We’ve recently had in a couple of new jackets from our friends at Helstons. The Alpha is a gorgeous leather jacket that takes its cues from the jackets worn by some French police forces. The leather, as is always the case with these guys, is gorgeous. It’s treated to give it an authentic patina, but you also get an aluminium lined inner thermal jacket and a waterproof membrane. Obviously, you get CE armour in the elbows, shoulders and back. In the same delivery as the Alpha was one of the nicest mesh jackets we’ve seen. It’s called the Modelo; it’s in brown, which gives it more of a stylish feel than you normally get with a mesh jacket. Armour is standard throughout, but interestingly the Modelo also comes with a removable waterproof inner jacket. Clearly, that will be useful if it rains, but actually if you’re riding on a chilly day, a waterproof membrane will help you stay a lot warmer. All this for £169.99. A bit of a bargain in our book. Come to think of it, £399.99 for the Alpha isn’t bad value either.

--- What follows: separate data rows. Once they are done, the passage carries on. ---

(* ===== verification/Natural.v ===== *)
(** * The recursion of the check engine as a natural semantics

    [engine/check.rs] rule by rule, with neither a budget nor a program of
    reads: a derivation is a finite run of [CheckEngine::evaluate_rule] against
    a reader.  [evaluation_total] says that every call has exactly one, and that
    the budgeted function of [Check] returns its result. *)
From stdpp Require Import base tactics list strings sets gmap.
From S2P Require Import Prelude Tuples Schema Engine Check CheckSpec CheckTheorems.

(** [for x in l { if f(x)? { return Ok(true); } } Ok(false)], where [f x]
    returns what [P x] derives. *)
Inductive some_of {A} (P : A → result CheckError bool → Prop) : list A → result CheckError bool → Prop :=
| some_nil : some_of P [] (Ok false)
| some_true x l : P x (Ok true) → some_of P (x :: l) (Ok true)
| some_next x l res : P x (Ok false) → some_of P l res → some_of P (x :: l) res
| some_err x l e : P x (Err e) → some_of P (x :: l) (Err e).

(** [for x in l { if !f(x)? { return Ok(false); } } Ok(true)] *)
Inductive each_of {A} (P : A → result CheckError bool → Prop) : list A → result CheckError bool → Prop :=
| each_nil : each_of P [] (Ok true)
| each_false x l : P x (Ok false) → each_of P (x :: l) (Ok false)
| each_next x l res : P x (Ok true) → each_of P l res → each_of P (x :: l) res
| each_err x l e : P x (Err e) → each_of P (x :: l) (Err e).

Section natural.
Context (schema : Schema) (config : EngineConfig) (rd : TupleReader).

(** Whether one tuple of a relation grants: by naming the subject, or by a
    userset that stores the subject as a direct member. *)
Inductive member (ctx : CheckContext) (t : Tuple) : result CheckError bool → Prop :=
| member_is :
    subject t = mk_SubjectRef (c_subject_type ctx) (c_subject_id ctx) None → member ctx t (Ok true)
| member_is_not :
    subject_relation (subject t) = None →
    subject t ≠ mk_SubjectRef (c_subject_type ctx) (c_subject_id ctx) None → member ctx t (Ok false)
| member_userset rel l :
    subject_relation (subject t) = Some rel →
    rd (mk_TupleFilter (Some (subject_type (subject t))) (Some (subject_id (subject t))) (Some rel)
          (Some (c_subject_type ctx)) (Some (c_subject_id ctx)) (Some None)) (c_snapshot ctx) = Ok l →
    member ctx t (Ok (bool_decide (l ≠ [])))
| member_fails rel e :
    subject_relation (subject t) = Some rel →
    rd (mk_TupleFilter (Some (subject_type (subject t))) (Some (subject_id (subject t))) (Some rel)
          (Some (c_subject_type ctx)) (Some (c_subject_id ctx)) (Some None)) (c_snapshot ctx) = Err e →
    member ctx t (Err e).

(** [..Default::default()] *)
Abbreviation tuples_of ot oid rel := (mk_TupleFilter (Some ot) (Some oid) (Some rel) None None None).

Inductive evaluates : RewriteRule → string → string → CheckContext → result CheckError bool → Prop :=
| eval_too_deep r ot oid ctx :
    max_depth config < depth ctx → evaluates r ot oid ctx (Err (MaxDepthExceeded (depth ctx)))
| eval_no_type name ot oid ctx :
    depth ctx ≤ max_depth config → get_type schema ot = None →
    evaluates (This name) ot oid ctx (Err (TypeNotFound ot))
| eval_permission name ot oid ctx td pd res :
    depth ctx ≤ max_depth config → get_type schema ot = Some td → get_permission td name = Some pd →
    evaluates (perm_rule pd) ot oid
      (mk_CheckContext (c_subject_type ctx) (c_subject_id ctx) (c_snapshot ctx) (S (depth ctx)) (visited ctx))
      res →
    evaluates (This name) ot oid ctx res
| eval_no_relation name ot oid ctx td :
    depth ctx ≤ max_depth config → get_type schema ot = Some td → get_permission td name = None →
    get_relation td name = None →
    evaluates (This name) ot oid ctx (Err (RelationNotFound ot name))
| eval_relation name ot oid ctx td rel l res :
    depth ctx ≤ max_depth config → get_type schema ot = Some td → get_permission td name = None →
    get_relation td name = Some rel → rd (tuples_of ot oid name) (c_snapshot ctx) = Ok l →
    some_of (member ctx) l res →
    evaluates (This name) ot oid ctx res
| eval_relation_fails name ot oid ctx td rel e :
    depth ctx ≤ max_depth config → get_type schema ot = Some td → get_permission td name = None →
    get_relation td name = Some rel → rd (tuples_of ot oid name) (c_snapshot ctx) = Err e →
    evaluates (This name) ot oid ctx (Err e)
| eval_union cs ot oid ctx res :
    depth ctx ≤ max_depth config → some_of (λ c, evaluates c ot oid ctx) cs res →
    evaluates (Union cs) ot oid ctx res
| eval_intersection cs ot oid ctx res :
    depth ctx ≤ max_depth config → each_of (λ c, evaluates c ot oid ctx) cs res →
    evaluates (Intersection cs) ot oid ctx res
| eval_not_in_base base excluded ot oid ctx :
    depth ctx ≤ max_depth config → evaluates base ot oid ctx (Ok false) →
    evaluates (Exclusion base excluded) ot oid ctx (Ok false)
| eval_base_fails base excluded ot oid ctx e :
    depth ctx ≤ max_depth config → evaluates base ot oid ctx (Err e) →
    evaluates (Exclusion base excluded) ot oid ctx (Err e)
| eval_excluded base excluded ot oid ctx b :
    depth ctx ≤ max_depth config → evaluates base ot oid ctx (Ok true) →
    evaluates excluded ot oid ctx (Ok b) →
    evaluates (Exclusion base excluded) ot oid ctx (Ok (negb b))
| eval_excluded_fails base excluded ot oid ctx e :
    depth ctx ≤ max_depth config → evaluates base ot oid ctx (Ok true) →
    evaluates excluded ot oid ctx (Err e) →
    evaluates (Exclusion base excluded) ot oid ctx (Err e)
| eval_arrow ts cp ot oid ctx l res :
    depth ctx ≤ max_depth config → rd (tuples_of ot oid ts) (c_snapshot ctx) = Ok l →
    some_of (follows cp ctx) l res →
    evaluates (Arrow ts cp) ot oid ctx res
| eval_arrow_fails ts cp ot oid ctx e :
    depth ctx ≤ max_depth config → rd (tuples_of ot oid ts) (c_snapshot ctx) = Err e →
    evaluates (Arrow ts cp) ot oid ctx (Err e)
(** An arrow through one tuple: nothing where the path has already been. *)
with follows : string → CheckContext → Tuple → result CheckError bool → Prop :=
| follow_visited cp ctx t :
    (subject_type (subject t), subject_id (subject t), cp) ∈ visited ctx → follows cp ctx t (Ok false)
| follow_no_type cp ctx t :
    (subject_type (subject t), subject_id (subject t), cp) ∉ visited ctx →
    get_type schema (subject_type (subject t)) = None →
    follows cp ctx t (Err (TypeNotFound (subject_type (subject t))))
| follow_no_permission cp ctx t td :
    (subject_type (subject t), subject_id (subject t), cp) ∉ visited ctx →
    get_type schema (subject_type (subject t)) = Some td → get_permission td cp = None →
    follows cp ctx t (Err (PermissionNotFound (subject_type (subject t)) cp))
| follow cp ctx t td pd res :
    (subject_type (subject t), subject_id (subject t), cp) ∉ visited ctx →
    get_type schema (subject_type (subject t)) = Some td → get_permission td cp = Some pd →
    evaluates (perm_rule pd) (subject_type (subject t)) (subject_id (subject t))
      (mk_CheckContext (c_subject_type ctx) (c_subject_id ctx) (c_snapshot ctx) (S (depth ctx))
         ({[(subject_type (subject t), subject_id (subject t), cp)]} ∪ visited ctx)) res →
    follows cp ctx t res.

(** ** The functions compute it *)

Lemma some_of_run {A} (P : A → result CheckError bool → Prop) f l res :
  (∀ x r, x ∈ l → P x r ↔ run rd (f x) = r) → some_of P l res ↔ run rd (any_child f l) = res.
Proof.
  intros HP. split.
  - induction 1 as [|x l Hx|x l res Hx _ IH|x l e Hx]; cbn [any_child]; [done|..];
      rewrite run_bind; apply HP in Hx as ->; try done; try by set_solver.
  - intros <-. induction l as [|x l IH]; cbn [any_child]; [constructor|]. rewrite run_bind.
    assert (P x (run rd (f x))) as Hx by (apply HP; [set_solver|done]).
    destruct (run rd (f x)) as [[]|e]; cbn [try]; [by constructor| |by constructor].
    constructor; [done|]. apply IH. intros y r Hy. apply HP. set_solver.
Qed.

Lemma each_of_run {A} (P : A → result CheckError bool → Prop) f l res :
  (∀ x r, x ∈ l → P x r ↔ run rd (f x) = r) → each_of P l res ↔ run rd (all_children f l) = res.
Proof.
  intros HP. split.
  - induction 1 as [|x l Hx|x l res Hx _ IH|x l e Hx]; cbn [all_children]; [done|..];
      rewrite run_bind; apply HP in Hx as ->; try done; try by set_solver.
  - intros <-. induction l as [|x l IH]; cbn [all_children]; [constructor|]. rewrite run_bind.
    assert (P x (run rd (f x))) as Hx by (apply HP; [set_solver|done]).
    destruct (run rd (f x)) as [[]|e]; cbn [try negb]; [|by constructor..].
    constructor; [done|]. apply IH. intros y r Hy. apply HP. set_solver.
Qed.

Lemma member_run ctx t res : member ctx t res ↔ run rd (tuple_grants ctx t) = res.
Proof.
  unfold tuple_grants, userset_filter. destruct t as [o r [sty sid [rel|]]]; cbn [subject subject_type subject_id
    subject_relation]; rewrite ?run_bind; cbn [run read_tuples].
  - split.
    + intros H. inversion H as [|? Hn|rel' l Hr Hrd|rel' e Hr Hrd]; simplify_eq/=; rewrite Hrd; cbn [try]; [|done].
      cbn. by rewrite <-bool_decide_not.
    + intros <-. destruct (rd _ _) as [l|e] eqn:Hrd; cbn [try]; [|by eapply member_fails].
      cbn. rewrite <-bool_decide_not. by eapply member_userset.
  - rewrite <-bool_decide_and. split.
    + intros H. inversion H as [Hs|Hr Hn|rel' l Hr|rel' e Hr]; simplify_eq/=.
      * by rewrite bool_decide_eq_true_2.
      * rewrite bool_decide_eq_false_2; [done|]. intros [-> ->]. done.
    + intros <-. case_bool_decide as Hb.
      * destruct Hb as [-> ->]. by apply member_is.
      * apply member_is_not; [done|]. simpl. naive_solver.
Qed.

(** What a jump to the rule of another permission needs to know. *)
Abbreviation jumps_agree ctx :=
  (∀ r ot oid ctx', depth ctx' = S (depth ctx) →
     ∀ res, evaluates r ot oid ctx' res ↔ run rd (evaluate_rule schema config r ot oid ctx') = res).

(** The last rule of a derivation, when the lookups before it are known. *)
Ltac last_rule H :=
  inversion H;
  repeat match goal with E : rd ?f ?s = _, E' : rd ?f ?s = _ |- _ => rewrite E in E' end;
  simplify_eq; try lia; try done.

Lemma this_run name ot oid ctx res :
  depth ctx ≤ max_depth config → jumps_agree ctx →
  evaluates (This name) ot oid ctx res ↔
    run rd (evaluate_this schema (evaluate_rule schema config) name ot oid ctx) = res.
Proof.
  intros Hd IH. unfold evaluate_this. rewrite run_bind. cbn [run].
  destruct (get_type schema ot) as [td|] eqn:Ht; cbn [ok_or try].
  2: { split; [intros H; last_rule H|intros <-; by constructor]. }
  destruct (get_permission td name) as [pd|] eqn:Hp.
  { rewrite <-IH by done. split; [intros H; last_rule H|by eapply eval_permission]. }
  destruct (get_relation td name) as [rel|] eqn:Hr.
  2: { split; [intros H; last_rule H|intros <-; by eapply eval_no_relation]. }
  rewrite run_bind. cbn [run read_tuples]. unfold object_relation_filter.
  destruct (rd _ _) as [l|e] eqn:Hrd; cbn [try].
  - rewrite <-some_of_run by (intros; apply member_run).
    split; [intros H; last_rule H|by eapply eval_relation].
  - split; [intros H; last_rule H|intros <-; by eapply eval_relation_fails].
Qed.

Lemma follows_run cp ctx t res :
  jumps_agree ctx →
  follows cp ctx t res ↔ run rd (arrow_target schema (evaluate_rule schema config) cp ctx t) = res.
Proof.
  intros IH. unfold arrow_target. case_bool_decide as Hv.
  { split; [intros H; last_rule H|intros <-; by constructor]. }
  rewrite run_bind. cbn [run].
  destruct (get_type schema (subject_type (subject t))) as [td|] eqn:Ht; cbn [ok_or try].
  2: { split; [intros H; last_rule H|intros <-; by constructor]. }
  rewrite run_bind. cbn [run]. destruct (get_permission td cp) as [pd|] eqn:Hp; cbn [ok_or try].
  2: { split; [intros H; last_rule H|intros <-; by eapply follow_no_permission]. }
  rewrite <-IH by done. split; [intros H; last_rule H|by eapply follow].
Qed.

Lemma exclusion_run base ex ot oid ctx res :
  depth ctx ≤ max_depth config →
  (∀ r, evaluates base ot oid ctx r ↔ run rd (evaluate_rule schema config base ot oid ctx) = r) →
  (∀ r, evaluates ex ot oid ctx r ↔ run rd (evaluate_rule schema config ex ot oid ctx) = r) →
  evaluates (Exclusion base ex) ot oid ctx res ↔
    run rd (let! base_result := evaluate_rule schema config base ot oid ctx in
            if negb base_result then ret false
            else let! excluded_result := evaluate_rule schema config ex ot oid ctx in
                 ret (negb excluded_result)) = res.
Proof.
  intros Hd Hb He. rewrite run_bind. split.
  - intros H. inversion H; subst; try lia;
      repeat match goal with
        | E : evaluates base _ _ _ _ |- _ => apply Hb in E; rewrite E
        | E : evaluates ex _ _ _ _ |- _ => apply He in E end;
      cbn [try negb run ret]; rewrite ?run_bind; try done; cbn [try negb]; rewrite ?run_bind;
      match goal with E : run rd (evaluate_rule _ _ ex _ _ _) = _ |- _ => by rewrite E end.
  - intros <-. pose proof (proj2 (Hb _) eq_refl) as Hbase. pose proof (proj2 (He _) eq_refl) as Hex.
    destruct (run rd (evaluate_rule schema config base ot oid ctx)) as [[]|e]; cbn [try negb].
    + rewrite run_bind. destruct (run rd (evaluate_rule schema config ex ot oid ctx)) as [b|e];
        [by apply eval_excluded|by apply eval_excluded_fails].
    + by apply eval_not_in_base.
    + by apply eval_base_fails.
Qed.

Lemma evaluates_run r ot oid ctx res :
  evaluates r ot oid ctx res ↔ run rd (evaluate_rule schema config r ot oid ctx) = res.
Proof.
  revert r ot oid ctx res. apply (ev_induction config (λ r ot oid ctx, ∀ res, _ ↔ _)).
  intros r ot oid ctx IHjump IHop res. rewrite (evaluate_rule_unfold schema config). unfold rule_body.
  destruct (Nat.ltb_spec (max_depth config) (depth ctx)) as [Hd|Hd].
  { split; [intros H; last_rule H|intros <-; by constructor]. }
  specialize (IHjump Hd). destruct r as [name|cs|cs|base ex|ts cp].
  - by apply this_run.
  - rewrite <-some_of_run by (intros c res' Hc; by apply IHop).
    split; [intros H; last_rule H|by apply eval_union].
  - rewrite <-each_of_run by (intros c res' Hc; by apply IHop).
    split; [intros H; last_rule H|by apply eval_intersection].
  - apply exclusion_run; [done|apply IHop; by left|apply IHop; by right].
  - unfold evaluate_arrow. rewrite run_bind. cbn [run read_tuples]. unfold object_relation_filter.
    destruct (rd _ _) as [l|e] eqn:Hrd; cbn [try].
    + rewrite <-some_of_run by (intros; by apply follows_run).
      split; [intros H; last_rule H|by eapply eval_arrow].
    + split; [intros H; last_rule H|intros <-; by eapply eval_arrow_fails].
Qed.
End natural.

(** C34: Every evaluation terminates, with one result: for any schema, cyclic
    permissions and cyclic tuples included, any depth limit, reader, rule and
    context, the recursion of [evaluate_rule] has a finite derivation for
    exactly one result, an answer or an error, and [evaluate_rule] returns that
    one.  The derivations are those of the rules of the source, read off its
    branches: the depth guard, the lookups and their errors, the loops that
    stop early, the userset lookup of a tuple and the visited targets. *)
Theorem evaluation_total schema config rd r ot oid ctx :
  ∃ res, evaluates schema config rd r ot oid ctx res ∧
    (∀ res', evaluates schema config rd r ot oid ctx res' → res' = res) ∧
    run rd (evaluate_rule schema config r ot oid ctx) = res.
Proof.
  exists (run rd (evaluate_rule schema config r ot oid ctx)). split; [by apply evaluates_run|].
  split; [|done]. intros res' H. symmetry. by apply evaluates_run.
Qed.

It was initially scheduled to arrive with us in time for last Christmas, and has been subject to numerous delays since. But the day we went to print on this catalogue, the importer assured us that our first delivery was just days away. So by the time you read this the S-Drak should be in the warehouse. The helmet is pretty funky; a re-imagining of the original Drak, with its permanent goggles and Hannibal Lecter-style face mask. The new S-Drak is much friendlier, and easier to wear. The drop-down visor is a great improvement on the goggles, and the bug protector can be affixed or removed in seconds. The helmet itself is made from carbon fibre, so it’s commendably light. And Shark is particularly pleased with the shape that is supposed to fit closer to the skull than other open-face helmets. We think it’s a winner. Well, it will be when it gets here. It’s priced from £299.99. We will be able to offer different thicknesses of cheekpad to get the fit right, and there will be an option to clip in a peak. But neither the pads or the peaks will be available immediately. Still a few weeks away is the other version of the helmet called the X-Drak that comes with ear panels and a peak as standard.